The required output consists solely of the lines from the top of the listing through the line containing "[GeneratePAC] serves sends", transcribed exactly.

DATASET ENTRIES Start Marker

(** C40: the script and the matcher agree.  For every host a browser passes
    (lower-case, no slash, no property name of JavaScript objects) and rules
    whose networks are IPv4 and whose patterns use only [*], the script that
    [GeneratePAC] serves sends the host to the proxy exactly when
    [MatchesIncludeProxy] says so in include mode, and exactly when
    [MatchesExcludeDirect] denies it in exclude mode. *)
Theorem pac_agrees_with_matcher cfg p host :
  mode_pac cfg = Some p → plain_rules (Proxy cfg) → plain_rules (Direct cfg) → plain_host host →
  find_proxy p host =
    if (if String.eqb (cMode cfg) ModeInclude then MatchesIncludeProxy cfg host
        else negb (MatchesExcludeDirect cfg host))
    then ProxyDirective cfg else "DIRECT".
Proof.
  intros Hm Hp Hd Hh. pose proof Hh as (Htrim & Hlow & _ & _ & Hj).
  unfold find_proxy, MatchesIncludeProxy, MatchesExcludeDirect. rewrite Htrim, Hlow. revert Hm. unfold mode_pac.
  destruct (String.eqb (cMode cfg) ModeInclude).
  - intros [= <-]. cbn [include_pac body final directive].
    rewrite run_nets, run_globs, <- (app_nil_r (domain_stmts _ _ _)), run_domains by done.
    rewrite <- rules_hit_go by done. unfold rules_hit.
    by destruct (net_hit _ _), (globs_hit _ _), (domain_hit _ _).
  - destruct (String.eqb (cMode cfg) ModeExclude); [|done].
    intros [= <-]. cbn [exclude_pac body final directive].
    rewrite <- !rules_hit_go by done. unfold rules_hit.
    rewrite run_group, <- !app_assoc, run_nets, run_globs, run_domains by done.
    destruct (net_hit (classifyRules (Proxy cfg)) host); [done|].
    destruct (globs_hit (classifyRules (Proxy cfg)) host); [done|].
    destruct (domain_hit (classifyRules (Proxy cfg)) host); [done|]. cbn [orb].
    destruct (BypassPlainHostnames cfg); rewrite ?run_group; cbn [app run_body run_stmt andb];
      [destruct (Contains host "."); cbn [negb]; [|done]|];
      rewrite ?run_group, run_nets, run_group, run_globs, run_group, run_domains by done;
      by destruct (net_hit _ _), (globs_hit _ _), (domain_hit _ _).
Qed.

DATASET ENTRIES End Marker

# ANSWER AREA
(** C40: the script and the matcher agree.  For every host a browser passes
    (lower-case, no slash, no property name of JavaScript objects) and rules
    whose networks are IPv4 and whose patterns use only [*], the script that
    [GeneratePAC] serves sends the host to the proxy exactly when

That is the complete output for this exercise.